Rotational oscillation action more effective according to independent study

Jan. 14, 2003
The reviewers analyzed studies of five types of powered toothbrushes in addition to those with rotational oscillation action.

Powered toothbrushes with rotational oscillation action are more effective in removing plaque and reducing gingivitis than are manual toothbrushes or other types of powered brushes, an independent, international research team reported recently.

The finding was announced by The Cochrane Collaboration, an independent, international, nonprofit organization, at a conference sponsored by the Forsyth Center for Evidence-Based Dentistry (EBD) in Boston.

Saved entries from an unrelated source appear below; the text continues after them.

(** * Vector search demo (main.py): orchestration over an embedding provider
      and a vector store

    A shallow embedding of [src/main.py].  The two client handles of the
    script ([client], the embedding provider, and [qdrant_client], the vector
    store), [time.sleep] and the few [os] / [shutil] calls are external
    collaborators: they are modelled as arbitrary handlers over an abstract
    world state [W], so that every theorem holds whatever the services answer.
    Every function of the script is a computation that threads the world,
    may raise, and records the calls it issues in a trace. *)

From Stdlib Require Import ZArith List Ascii String Floats.
From stdpp Require Import gmap strings list fin_maps.

Open Scope string_scope.
Open Scope Z_scope.
Open Scope list_scope.

(** ** Python values *)

(** The values that flow through the script's dictionaries ([Dict[str, Any]]):
    record fields, payload fields and result fields. *)
Inductive pyval : Type :=
| VNone
| VInt (n : Z)
| VFloat (f : float)
| VStr (s : string).
(** * Language tabs: a model of [theme/language-tabs.js]

    The script drives the language tab groups of the rendered book: it marks
    one trigger and one panel of a group as active, keeps groups of one family
    (or, in sync mode, all groups) on the same value, moves between triggers
    with the arrow keys and owns the sync toggle in the menu bar.

    The page is modelled as the list of its [.language-tabs] containers in
    document order, each with its triggers and panels in document order; the
    containers are siblings, none sits inside another.  Every function of the
    script is a definition of the same name below. *)

From Stdlib Require Import ZArith NArith Ascii String.
From stdpp Require Import base tactics option list numbers strings.

(** ** The DOM the script reads and writes *)

(** A [.language-tabs-trigger] button: its [data-language-tabs-value]
    attribute (absent attributes read as [undefined]), whether its class list
    holds [is-active], and its [aria-selected] and [tabindex] attributes. *)
Record TabButton := mkTabButton {
  button_value : option string;
  button_is_active : bool;
  button_aria_selected : option string;
  button_tabindex : option string
}.

(** A [.language-tabs-panel]. *)
Record TabPanel := mkTabPanel {
  panel_value : option string;
  panel_is_active : bool
}.

(** A [.language-tabs] container with its [data-language-tabs-group]. *)
Record Container := mkContainer {
  group_identifier : option string;
  tab_buttons : list TabButton;
  tab_panels : list TabPanel
}.

(** The button [createLanguageTabsSyncToggle] builds.  Its class attribute
    is kept as the list of its tokens, which is what [className] sets and
    [classList.toggle] edits. *)
Record SyncToggleButton := mkSyncToggleButton {
  toggle_type : string;
  toggle_classList : list string;
  toggle_title : string;
  toggle_aria_pressed : option string;
  toggle_textContent : string
}.

(** Children of a menu bar button container: what the markup put there, or
    the sync toggle.  The toggle element itself lives in the script's variable
    [languageTabsSyncToggleButtonElement]; the menu bar holds a reference to
    it, so an update through the variable is what the page shows. *)
Inductive HeaderItem :=
  | MenuItem (label : string)
  | SyncToggleRef.

Inductive Exception := SyntaxError.

(** An element of the document as [activateTabValueInContainer] sees it when
    it is handed something else than one of the containers of the page: which
    triggers and panels of the page lie under the element (by the position of
    their container and their position in it), and the values of the
    [.language-tabs-trigger] elements under it that belong to no container of
    the page. *)
Record ElementScope := mkElementScope {
  scope_triggers : nat → nat → bool;
  scope_panels : nat → nat → bool;
  scope_foreign_values : list (option string)
}.

(** The part of the document a selector can look at. *)
Record Snapshot := mkSnapshot {
  snapshot_page : list Container;
  snapshot_right_buttons : option (list HeaderItem);
  snapshot_left_buttons : option (list HeaderItem);
  snapshot_active_element : option (nat * nat);
  snapshot_toggle : option SyncToggleButton
}.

"Rotational oscillation toothbrushes removed up to 11 percent more plaque and reduced gingival bleeding by up to 17 percent more than did manual or other power toothbrushes," said William Shaw, PhD, MScD, joint co-coordinating editor of the Cochrane Oral Health Group, which analyzed data from clinical trials conducted over 37 years. The Cochrane Oral Health Group is one of 50 review groups of The Cochrane Collaboration, which provides and disseminates systematic reviews of health research findings.

Richard Niederman, DMD, Director of the Forsyth Center for Evidence-Based Dentistry called the study: "one of the most comprehensive independent reviews of powered toothbrushes ever conducted." The EBD Center, originally established at the Harvard School of Dental Medicine, moved to The Forsyth Institute in 2001. Forsyth is an independent, nonprofit research institute focused on oral, craniofacial and related biomedical science.

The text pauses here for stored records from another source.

(** A turn on an entity that is reported alive. *)
Lemma scan_turn_alive (s : scan_state E G) (e e' : E) (env' : G) :
  vec_at (sc_items s) (sc_i s) = Ok e ->
  update e (sc_env s) = Ok (true, e', env') ->
  scan_body update assign on_remove s
  = Ok {| sc_i := wrap32 (sc_i s + 1);
          sc_items := vec_set (sc_items s) (sc_i s) e';
          sc_env := env' |}.
Proof. intros He Hu. unfold scan_body. rewrite He. simpl. now rewrite Hu. Qed.

(** A turn on an entity that is reported dead. *)
Lemma scan_turn_dead (s : scan_state E G) (e e' : E) (env' : G) :
  vec_at (sc_items s) (sc_i s) = Ok e ->
  update e (sc_env s) = Ok (false, e', env') ->
  scan_body update assign on_remove s
  = Ok {| sc_i := wrap32 (wrap32 (sc_i s - 1) + 1);
          sc_items := swap_remove (Z.to_nat (sc_i s)) (sc_items s);
          sc_env := on_remove env' |}.
Proof.
  intros He Hu. unfold scan_body. rewrite He. simpl. rewrite Hu. simpl.
  apply vec_at_Ok in He. pose proof (lookup_lt_Some _ _ _ He) as Hlt.
  unfold vec_at, vec_set, size.
  rewrite list_lookup_insert_eq by assumption. simpl.
  rewrite length_insert.
  replace (Z.to_nat (Z.of_nat (length (sc_items s)) - 1))
    with (pred (length (<[Z.to_nat (sc_i s) := e']> (sc_items s))))
    by (rewrite length_insert; lia).
  rewrite <- last_lookup.
  rewrite <- (swap_remove_insert _ e' (sc_items s) Hlt). unfold swap_remove.
  destruct (list.last _) as [src|] eqn:Hsrc; simpl.
  - now rewrite assign_copies.
  - apply last_None in Hsrc.
    apply (f_equal length) in Hsrc. rewrite length_insert in Hsrc.
    simpl in Hsrc. lia.
Qed.

(** What a turn that returns has done. *)
Lemma scan_turn_inv (s s' : scan_state E G) :
  scan_body update assign on_remove s = Ok s' ->
  exists e alive e' env',
    vec_at (sc_items s) (sc_i s) = Ok e /\
    update e (sc_env s) = Ok (alive, e', env') /\
    s' = if alive
         then {| sc_i := wrap32 (sc_i s + 1);
                 sc_items := vec_set (sc_items s) (sc_i s) e';
                 sc_env := env' |}
         else {| sc_i := wrap32 (wrap32 (sc_i s - 1) + 1);
                 sc_items := swap_remove (Z.to_nat (sc_i s)) (sc_items s);
                 sc_env := on_remove env' |}.
Proof.
  intros H.
  destruct (vec_at (sc_items s) (sc_i s)) as [e| |] eqn:He;
    [|unfold scan_body in H; rewrite He in H; discriminate..].
  destruct (update e (sc_env s)) as [[[alive e'] env']| |] eqn:Hu;
    [|unfold scan_body in H; rewrite He in H; simpl in H; rewrite Hu in H;
      discriminate..].
  exists e, alive, e', env'. split; [reflexivity|]. split; [exact Hu|].
  destruct alive.
  - rewrite (scan_turn_alive s e e' env' He Hu) in H. congruence.
  - rewrite (scan_turn_dead s e e' env' He Hu) in H. congruence.
Qed.

Lemma scan_loop_step (fuel : nat) (s : scan_state E G) :
  sc_i s < size (sc_items s) ->
  scan_loop update assign on_remove (S fuel) s
  = scan_body update assign on_remove s ≫= scan_loop update assign on_remove fuel.
Proof.
  intros H. simpl. destruct (Z.ltb_spec (sc_i s) (size (sc_items s))); [reflexivity|lia].
Qed.

Lemma scan_loop_done (fuel : nat) (s : scan_state E G) :
  size (sc_items s) <= sc_i s ->
  scan_loop update assign on_remove fuel s = Ok s.
Proof.
  intros H. destruct fuel; simpl;
    destruct (Z.ltb_spec (sc_i s) (size (sc_items s))); try reflexivity; lia.
Qed.

(** A property that every turn keeps holds when the loop returns. *)
Lemma scan_loop_inv (I : scan_state E G -> Prop) :
  (forall s s', I s -> sc_i s < size (sc_items s) ->
                scan_body update assign on_remove s = Ok s' -> I s') ->
  forall fuel s s',
    I s -> scan_loop update assign on_remove fuel s = Ok s' ->
    I s' /\ size (sc_items s') <= sc_i s'.
Proof.
  intros Hstep fuel. induction fuel as [|fuel IH]; intros s s' Hs H; simpl in H;
    destruct (Z.ltb_spec (sc_i s) (size (sc_items s))) as [Hlt|Hge];
    try discriminate; try (injection H as <-; now split).
  destruct (scan_body update assign on_remove s) as [s1| |] eqn:Hb;
    try discriminate.
  simpl in H. apply (IH s1 s'); [|exact H]. now apply (Hstep s).
Qed.

(** When every entity from the index on is reported alive, and the updates
    leave the environment alone, the loop ends with each entity replaced by
    its own update, at its own index. *)
Lemma scan_loop_all_alive (env : G) (es es' : list E) :
  Forall2 (fun e e' => update e env = Ok (true, e', env)) es es' ->
  forall (pre : list E) (fuel : nat),
    size (pre ++ es) < 2 ^ 32 -> (length es <= fuel)%nat ->
    scan_loop update assign on_remove fuel
      {| sc_i := size pre; sc_items := pre ++ es; sc_env := env |}
    = Ok {| sc_i := size (pre ++ es'); sc_items := pre ++ es'; sc_env := env |}.
Proof.
  induction 1 as [|e e' es es' He _ IH]; intros pre fuel Hsz Hfuel.
  - rewrite !app_nil_r. apply scan_loop_done. simpl. lia.
  - destruct fuel as [|fuel]; [simpl in Hfuel; lia|].
    unfold size in Hsz. rewrite length_app in Hsz. simpl in Hsz, Hfuel.
    rewrite scan_loop_step
      by (simpl; unfold size; rewrite length_app; simpl; lia).
    assert (Hat : vec_at (pre ++ e :: es) (size pre) = Ok e).
    { unfold size. rewrite vec_at_nat.
      now rewrite lookup_app_r, Nat.sub_diag by lia. }
    rewrite (scan_turn_alive
               {| sc_i := size pre; sc_items := pre ++ e :: es; sc_env := env |}
               e e' env Hat He).
    simpl. unfold vec_set, size. rewrite Nat2Z.id.
    rewrite insert_app_r_alt, Nat.sub_diag by lia. simpl.
    rewrite wrap32_small by (unfold uint32; lia).
    replace (Z.of_nat (length pre) + 1) with (size (pre ++ [e']))
      by (unfold size; rewrite length_app; simpl; lia).
    rewrite (cons_middle e' pre es), (cons_middle e' pre es'), !app_assoc.
    apply IH; [|lia].
    unfold size. rewrite !length_app. simpl. lia.
Qed.

(** The loop returns when the updates do: [Pe] holds of the entities that
    are still to be examined and makes their update return, [Pg] is what the
    environment keeps. *)
Lemma scan_loop_total (Pe : E -> Prop) (Pg : G -> Prop) :
  (forall e g, Pe e -> Pg g ->
     exists alive e' g', update e g = Ok (alive, e', g') /\ Pg g') ->
  (forall g, Pg g -> Pg (on_remove g)) ->
  forall (fuel : nat) (s : scan_state E G),
    Pg (sc_env s) -> 0 <= sc_i s -> size (sc_items s) < 2 ^ 32 ->
    (forall j e, (Z.to_nat (sc_i s) <= j)%nat -> sc_items s !! j = Some e -> Pe e) ->
    (length (sc_items s) - Z.to_nat (sc_i s) <= fuel)%nat ->
    exists s', scan_loop update assign on_remove fuel s = Ok s' /\ Pg (sc_env s').
Proof.
  intros Hupd Hrem fuel.
  induction fuel as [|fuel IH]; intros s Henv Hi Hsz Hrest Hfuel;
    (destruct (Z.lt_ge_cases (sc_i s) (size (sc_items s))) as [Hlt|Hge];
     [|rewrite scan_loop_done by lia; eauto]).
  { unfold size in Hlt. lia. }
  rewrite scan_loop_step by assumption.
  destruct (vec_at_in_range (sc_items s) (sc_i s)) as [e He]; [lia|].
  pose proof (proj1 (vec_at_Ok _ _ _) He) as Hlook.
  destruct (Hupd e (sc_env s)) as (alive & e' & env' & Hu & Henv');
    [now apply (Hrest (Z.to_nat (sc_i s)))|assumption|].
  unfold size in *. destruct alive.
  - rewrite (scan_turn_alive s e e' env' He Hu).
    simpl. rewrite wrap32_small by (unfold uint32; lia).
    apply IH; simpl; unfold vec_set; rewrite ?length_insert; try assumption; try lia.
    intros j x Hj Hx. rewrite list_lookup_insert_ne in Hx by lia.
    apply (Hrest j); [lia|assumption].
  - rewrite (scan_turn_dead s e e' env' He Hu).
    simpl. rewrite wrap32_pred_succ by (unfold uint32; lia).
    apply IH; simpl; rewrite ?swap_remove_length; auto; try lia.
    intros j x Hj Hx.
    assert (Hjlt : (j < length (sc_items s) - 1)%nat).
    { apply lookup_lt_Some in Hx. now rewrite swap_remove_length in Hx. }
    rewrite swap_remove_lookup in Hx by lia.
    destruct (decide (j = Z.to_nat (sc_i s))) as [->|Hne].
    + rewrite last_lookup in Hx.
      apply (Hrest (pred (length (sc_items s)))); [lia|assumption].
    + apply (Hrest j); [lia|assumption].
Qed.

End ScanFacts.

(** ** The loops of [main] *)

Lemma assign_monster_copies (dst src : Monster) : assign_monster dst src = src.
Proof. destruct src as [h [px py] [vx vy] i d]. reflexivity. Qed.

Lemma assign_bullet_copies (dst src : Bullet) : assign_bullet dst src = src.
Proof. destruct src as [[px py] [vx vy] d i]. reflexivity. Qed.

Lemma UpdateMonster_total (m : Monster) (dt : float) (wps : list Waypoint)
    (ph : Z) :
  on_path wps m -> exists r, UpdateMonster m dt wps ph = Ok r.
Proof.
  unfold on_path. intros Hi.
  destruct (UpdateMonster_view m dt wps ph)
    as [Hh|Hh Hs1|Hh Hs1 Hwp|wp Hh Hs1 Hwp Hn Hl|wp Hh Hs1 Hwp Hn Hl|wp Hh Hs1 Hwp Hn];
    eauto.
  - destruct (vec_at_in_range wps _ Hi) as [wp Hwp']. congruence.
  - destruct (move_monster_total
                (set_waypoint_index m (wrap32 (Monster.waypoint_index m + 1)))
                dt wps ph) as [m' ->]; [|eauto].
    simpl. pose proof (wrap32_range (Monster.waypoint_index m + 1)) as Hr.
    pose proof (wrap32_le (Monster.waypoint_index m + 1)). unfold uint32 in Hr.
    lia.
  - destruct (move_monster_total m dt wps ph Hi) as [m' ->]. eauto.
Qed.

Lemma monster_update_total (dt : float) (wps : list Waypoint) (m : Monster)
    (t : tally) :
  on_path wps m ->
  exists alive m' t', monster_update dt wps m t = Ok (alive, m', t').
Proof.
  intros Hm. unfold monster_update.
  destruct (UpdateMonster_total m dt wps (player_health t) Hm)
    as [[[alive m'] ph'] ->].
  simpl. eauto.
Qed.

Lemma monster_update_inv (dt : float) (wps : list Waypoint) (m m' : Monster)
    (t t' : tally) (alive : bool) :
  monster_update dt wps m t = Ok (alive, m', t') ->
  monsters_killed t' = monsters_killed t /\
  UpdateMonster m dt wps (player_health t) = Ok (alive, m', player_health t').
Proof.
  unfold monster_update.
  destruct (UpdateMonster m dt wps (player_health t)) as [[[a m1] ph1]| |];
    simpl; try discriminate.
  intros [= <- <- <-]. simpl. auto.
Qed.

Lemma UpdateBullet_total (b : Bullet) (dt : float) (ms : list Monster) :
  uint32 (Bullet.target_index b) ->
  exists alive b' ms',
    UpdateBullet b dt ms = Ok (alive, b', ms') /\ size ms' = size ms.
Proof.
  intros Hb. unfold UpdateBullet.
  destruct (Z.eqb_spec (size ms) 0) as [Hs|Hs]; [eauto 10|].
  assert (Hpos : 0 < size ms) by (unfold size in *; lia).
  destruct (vec_at_in_range ms _ (retarget_valid b ms Hpos Hb)) as [target ->].
  simpl. destruct (hits _ target); eexists _, _, _; (split; [reflexivity|]).
  - apply size_vec_set.
  - reflexivity.
Qed.

(** [UpdateTower] returns, with the bullets it was given and at most one
    more, aimed at a monster of the vector. *)
Lemma UpdateTower_total (tower : Tower) (dt : float) (ms : list Monster)
    (bs : list Bullet) :
  size ms < 2 ^ 32 ->
  exists t' bs',
    UpdateTower tower dt ms bs = Ok (t', bs') /\
    (bs' = bs \/
     exists i b, (i < length ms)%nat /\ Bullet.target_index b = Z.of_nat i /\
                 bs' = bs ++ [b]).
Proof.
  intros Hsz. unfold UpdateTower.
  destruct (UpdateTower_loop_total
              (set_timer tower (F32.add (Tower.timer tower) dt)) ms bs Hsz
              (length ms) 0) as [[t' bs'] Hrun]; [lia|lia|].
  exists t', bs'. split; [exact Hrun|].
  apply UpdateTower_loop_sound in Hrun; [|lia|intros _ j mj Hj; simpl in Hj; lia].
  destruct Hrun as [(-> & _)|(i & (m & Hm & _) & _ & _ & -> & _)].
  - now left.
  - right. eexists i, _. split; [now apply lookup_lt_Some in Hm|].
    split; [|reflexivity]. reflexivity.
Qed.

In the Cochrane study, six reviewers independently extracted data from reports on twenty-nine clinical trials involving a total of 2547 participants in North America, Europe and Israel. The clinical trials, conducted between 1964 and 2001, compared the effectiveness of all forms of manual and six types of power toothbrushes with mechanically moving heads when used short-term (one month) and long-term (up to three months).

The reviewers analyzed studies of five types of powered toothbrushes in addition to those with rotational oscillation action. The five others included brushes with side-to-side action, counter-oscillational action, circular action, sonic and ultrasonic action, and unknown action. The short-term comparison between sonic and manual brushes reached borderline statistical significance for plaque removal, but data on long-term results were limited because only one trial was available for analysis.

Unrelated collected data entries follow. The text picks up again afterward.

(** C6.  The tables given to the ranking bars (content volume, country
    comparison, industry comparison) are the aggregated tables reordered by
    decreasing value, rows with a [nan] value last; the trend tables
    (grouped by Year and a second column) have their Year labels in
    ascending order. *)
Theorem chart_tables_ordered (metric : column) (g : group_by)
    (fdf : DataFrame) :
  (StronglySorted value_desc (country_metric_bar metric fdf)
   ∧ country_metric_bar metric fdf ≡ₚ country_metric metric fdf)
  ∧ (StronglySorted value_desc (industry_metric_bar metric fdf)
     ∧ industry_metric_bar metric fdf ≡ₚ industry_metric metric fdf)
  ∧ (StronglySorted value_desc (content_volume_bar fdf)
     ∧ content_volume_bar fdf ≡ₚ content_volume fdf)
  ∧ StronglySorted Z.le ((λ p, p.1.1) <$> country_trend fdf)
  ∧ StronglySorted Z.le ((λ p, p.1.1) <$> industry_trend fdf)
  ∧ StronglySorted Z.le ((λ p, p.1.1) <$> time_trend metric g fdf).
Proof.
  assert (∀ (key : Row → Z * string) agg,
    StronglySorted Z.le
      ((λ p : (Z * string) * float, p.1.1) <$>
         groupby_agg year_label_le key agg fdf)) as Htrend.
  { intros key agg.
    pose proof (Sorted_groupby_labels year_label_le key agg fdf) as Hs.
    apply (Sorted_StronglySorted _) in Hs.
    assert ((λ p : (Z * string) * float, p.1.1) <$>
              groupby_agg year_label_le key agg fdf
            = fst <$> (groupby_agg year_label_le key agg fdf).*1) as ->
      by by rewrite <- list_fmap_compose.
    eapply StronglySorted_fmap; [|exact Hs].
    intros [y1 s1] [y2 s2]. unfold year_label_le; simpl. lia. }
  unfold country_metric_bar, industry_metric_bar, content_volume_bar,
    sort_values_desc.
  split_and!;
    try (apply StronglySorted_merge_sort; apply _);
    try apply merge_sort_Permutation; apply Htrend.
Qed.

Lemma length_filter_fmap {A B} (f : A → B) (P : B → Prop)
    `{∀ y, Decision (P y)} (l : list A) :
  length (filter P (f <$> l)) = length (filter (λ x, P (f x)) l).
Proof.
  induction l as [|x l IH]; [done|].
  rewrite fmap_cons, !filter_cons.
  destruct (decide (P (f x))); simpl; [f_equal|]; exact IH.
Qed.

Lemma length_filter_omap_id {A} `{EqDecision A} (s : list (option A)) (v : A) :
  length (filter (λ x, x = v) (omap id s))
  = length (filter (λ x, x = Some v) s).
Proof.
  induction s as [|[x|] s IH]; [done| |].
  - cbn [omap list_omap id]. rewrite !filter_cons.
    destruct (decide (x = v)) as [->|Hne].
    + rewrite decide_True by done. simpl. f_equal. exact IH.
    + rewrite decide_False by congruence. exact IH.
  - rewrite filter_cons_False by done. exact IH.
Qed.

Lemma length_omap_id {A} (s : list (option A)) :
  length (omap id s) = length (filter is_Some s).
Proof.
  induction s as [|[x|] s IH]; [done| |].
  - rewrite filter_cons_True by eauto. simpl. f_equal. exact IH.
  - rewrite filter_cons_False; [exact IH|]. by intros [? ?].
Qed.

Lemma value_counts_Permutation (s s' : list (option string)) :
  s ≡ₚ s' → value_counts s ≡ₚ value_counts s'.
Proof.
  intros Hp. unfold value_counts. rewrite !merge_sort_Permutation.
  assert (omap id s ≡ₚ omap id s') as Hpresent by by rewrite Hp.
  rewrite (unique_Permutation _ _ Hpresent).
  assert (((λ v, (v, length (filter (λ x, x = v) (omap id s))))
             <$> unique (omap id s'))
          = ((λ v, (v, length (filter (λ x, x = v) (omap id s'))))
               <$> unique (omap id s'))) as Heq.
  { apply list_fmap_ext. intros _ v _. f_equal. by rewrite Hpresent. }
  by rewrite Heq.
Qed.

(** ** Missing values in a reduction *)

Lemma dropna_nil_iff (s : list float) :
  dropna s = [] ↔ ∀ x, x ∈ s → x = NaN.
Proof.
  induction s as [|[q|] s IH].
  - split; [intros _ x Hx; by apply elem_of_nil in Hx|done].
  - split; [discriminate|]. intros Hall.
    assert (Some q = NaN) by (apply Hall; left). discriminate.
  - change (dropna (NaN :: s)) with (dropna s). rewrite IH. split.
    + intros Hall x [->|Hx]%elem_of_cons; auto.
    + intros Hall x Hx. apply Hall. by right.
Qed.

Lemma series_mean_NaN_iff (s : list float) :
  series_mean s = NaN ↔ dropna s = [].
Proof. unfold series_mean. by destruct (dropna s). Qed.

Lemma series_one_present (s : list float) (q : Qc) :
  dropna s = [q] → series_mean s = Some q ∧ series_sum s = Some q.
Proof.
  intros Hs. unfold series_mean, series_sum. rewrite Hs. simpl.
  assert (Qc_of_nat 1 = 1%Qc) as -> by (apply Qc_is_canon; reflexivity).
  split; f_equal; [field; discriminate|ring].
Qed.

Only the rotational oscillation toothbrushes proved more effective than manual toothbrushes in reducing plaque and gingivitis.

Shaw emphasized that the review results do not indicate that toothbrushing is only worthwhile with a powered toothbrush. "There is overwhelming evidence that toothbrushing reduces gingivitis," he said. "Brushing may prevent periodontitis, and brushing certainly prevents tooth decay if used with fluoride toothpaste. These benefits occur whether the brush is manual or powered."

Powered toothbrushes included in the study were: Braun Oral B Plaque Remover (rotational oscillation); Philips Sonicare (sonic side-to-side action); Interplak (counter oscillation); Teledyne Aqua Tech (circular action); Ultrasonex brush (ultrasonic side-to-side action); and Rowenta Dentiphant, Rowenta, and Plaque Dentacontrol Plus (unknown actions).

Toothbrushes subjected to trials briefer than one month and those brought to market after 2001 were not included in the review.

Because the trials examined were of limited duration and did not test brushes for durability, the research did not lead to recommendations for any particular toothbrush type or brand.

Powered brushes were first introduced commercially in the early 1960s and have become an established alternative to manual methods of toothbrushing. In the United States, the volume of power toothbrush sales tripled from approximately three percent of all toothbrush sales in 1999 to more than nine percent in 2001, according to the Journal of Contemporary Dental Practice. In the United Kingdom, the volume of sales of powered toothbrushes nearly doubled each year between 1999 and 2001, increasing from two percent of total sales of all toothbrushes in 1999 to seven percent in 2001, the report states.

The review is to be published in the January edition of The Cochrane Library, a regularly updated collection of high quality information on health care.